There is a wealth of literature on surrogate models, reduced-order surrogate models, and optimization with GP regression. We present in the following the main related works to our research field organized in (1) GP regression and FEM simulations, (2) GP regression trained with pure sensor data and (3) optimization with GP regression.
In the work of Roberts et al. [
6], they predict damage development in forged brake discs reinforced with Al-SiC particles using damage maps. In addition to Multilayer Perceptron (MLP), Roberts et al. [
6] utilize GP regression as a surrogate model. Loghin and Ismonov [
7] predict the stress intensity factors using GP regression trained with FEM results of a classical bolt-nut assembly use case. Ming et al. [
8] model an electrical discharge machining process with GP regression. Su et al. [
9] utilize GP regression as a surrogate in a structural reliability analysis of a large suspension bridge. In the work of Guo and Hesthaven [
10], GP regression is used as a reduced-order model for nonlinear structural analysis in a 1D and 3D use case, where data generation was performed with active learning.
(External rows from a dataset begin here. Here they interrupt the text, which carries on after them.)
(* ===== verification/Abci.v ===== *)
(** * The CometBFT application

    src/bin/botanix-reth/src/consensus/comet_bft/abci.rs: the handlers that
    CometBFT calls ([prepare_proposal], [process_proposal], [finalize_block],
    [commit], [init_chain], [info], [check_tx]), the cache of executed blocks
    between them, and the driver that writes a committed block to the two
    databases ([ABCIDriver::start]); and the start of a node
    (src/bin/botanix-reth/src/consensus/builder.rs, and [Storage::new] of
    mod.rs there).

    CometBFT calls one handler at a time.  The LRU map is the parameter
    [LruLib], the mempool and the builder of payloads [PoolLib], the encoding of
    transactions [TxEncoding]; the databases of the node are [RethDb] of
    [Build] and two tables.  [commit] waits for the driver, so the two are one
    transition; the notification of subscribers at its end is not part of it,
    nor are snapshots.  Where a log line computes something that can panic, the
    computation is there. *)

From S2P Require Import Prelude Bytes Bitcoin Concrete Codec Peg Edh Mint Execution Activation Checkpoint Jwt Rpc Ndd.
From S2P Require Import Consensus Payload NodeUtils Build.
From stdpp Require Import strings.

Open Scope Z_scope.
Hu et al. [
11] use GP regression to estimate residual stresses field of machined parts from two-dimensional numerical simulations. Yue et al. [
12] propose two active learning approaches using GP regression for a composite fuselage use case. In the work of Ortali et al. [
13] GP regression is used as a reduced-order surrogate model for fluid dynamics use cases. Venkatraman et al. [
14] use GP regression as a surrogate model of texture in micro-springs. GP regression can also be used on data with multiple fidelity levels, where Lee et al. [
15] investigate GP regression surrogate modeling with uncertain material properties of soft tissues and multi-fidelity data. Brevault et al. [
16] provide an overview of multi-fidelity GP regression techniques in the field of aerospace systems. GP regression can also be extended by methods that stack them or use them in a tree model. Civera et al. [
17] predict imperfections in pultruded glass fiber reinforced polymers with a treed method of GP regression trained with experimental data and FEM simulation results. Abdelfatah et al. [
18] propose a stacked GP regression to integrate different datasets and propagate uncertainties through the stacked model. GP regression can also be used for calibrating simulations, where Mao et al. [
19] use GP regression as a surrogate model in a Bayesian model updating method to calibrate FEM simulation of a long-span suspension bridge.
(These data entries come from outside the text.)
Lemma voted_rebuild now request s b final s' :
  voted_for cf now request s b → same_block request final → an_reth s' = an_reth s → rebuild_block cf final s' = Ok b.
Proof.
  intros [data encoded ndd recipient time txs floor m c] (Htxs & _ & Ht) Hdb.
  unfold rebuild_block. rewrite Htxs, v_txs, v_data. cbn [or_panic ok expect obind].
  rewrite v_recipient. cbn [obind]. rewrite Ht, v_time. cbn [expect obind]. rewrite v_decoded. cbn [or_panic ok expect obind].
  rewrite v_floor, Hdb. cbn [default from_option id]. by rewrite v_built.
Qed.

Lemma rebuild_results final s b :
  rebuild_block cf final s = Ok b → length (bc_transactions b) = pred (length (fb_txs final)) ∧ fb_txs final ≠ [].
Proof.
  unfold rebuild_block. destruct (fb_txs final) as [|data encoded]; [done|].
  intros (ndd & _ & Hrun)%obind_Ok. apply obind_Ok in Hrun as (recipient & _ & Hrun).
  apply obind_Ok in Hrun as (time & _ & Hrun). apply obind_Ok in Hrun as (txs & Htxs%expect_Ok & Hrun).
  apply expect_Ok in Hrun. destruct (build_and_execute _ _ _ _ _ _ _ _ _ _ _) as [b'|e|] eqn:E; [|done..].
  injection Hrun as ->. apply build_and_execute_carries in E as (-> & _).
  destruct (transactions_signed_from_bytes encoded) as [l|e|] eqn:Et; [|done..]. injection Htxs as ->.
  apply omap_all_Ok, Forall2_length in Et. split; [cbn; lia|done].
Qed.

(** What [finalize_built] does, when it succeeds. *)
Record finalized_as (now : Z) (final : RequestFinalizeBlock) (hash : bytes) (b : BlockWithContext) (s s' : AbciNode)
    : Prop := {
  fa_proposer : length (fb_proposer_address final) = 20%nat;
  fa_manager : ∃ w, on_finalize_block (bc_runtime_version b) (as_u64 (fb_request_height final))
    (fb_proposer_address final) (bc_network_upgrade_payload b) (an_manager s) = (an_manager s', Ok (Finalize w));
  fa_keys : first_keys cf b (an_aggregate_public_key s) = Ok (an_aggregate_public_key s');
  fa_valid : ∃ v, validate_block cf now b s' = Ok v ∧ v ≠ VERIFY_REJECT;
  fa_state : s' = set_an_keys (an_aggregate_public_key s') (set_an_tracked (Some hash) (set_an_manager (an_manager s') s)) }.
In addition to the use of FEM data, GP regression also finds application in the use of pure sensor data, which we will discuss in the following. Tapia et al. [
20] use a GP regression based surrogate model of a laser powder-bed fusion process to predict melt pool depth. Yu et al. [
21] utilize–besides other thriving methods–a GP regression to model the relationship between geological variables and the broken rock zone thickness. Lee [
22] uses GP regression trained with experimental data to optimize wire arc additive manufacturing process deposition parameters. Saul et al. [
23] propose chained GP regression models based on non-linear latent function combination. Binois et al. [
24] provide a heteroskedastic GP regression approach and results of two use cases, namely manufacturing and management of epidemics.
In the course of function maximization with GP regression surrogate models, Dai Nguyen et al. [
25] propose a robust optimization approach based on Upper Confidence Bound (UCB) Bayesian Optimization (BO). In another field of optimization, namely solving inverse problems, there is related work found where BO with generalized chi-squared distribution is researched by Huang et al. [
26], and Uhrenholt and Jensen [
27], where besides standard GP regression Uhrenholt and Jensen [
27] utilized warped GP regression from the work of Snelson et al. [
28]. An extension of the standard BO can be found in the work of Plock et al. [
29], where they combine BO with the Levenberg-Marquardt method. While in maximization and minimization problems aleatoric and epistemic uncertainties can often be treated in the same way, in most cases robust results can be obtained by distinguishing between these two sources of uncertainty [
30]. We refer to robust results when mean predictions are associated with low aleatoric uncertainty.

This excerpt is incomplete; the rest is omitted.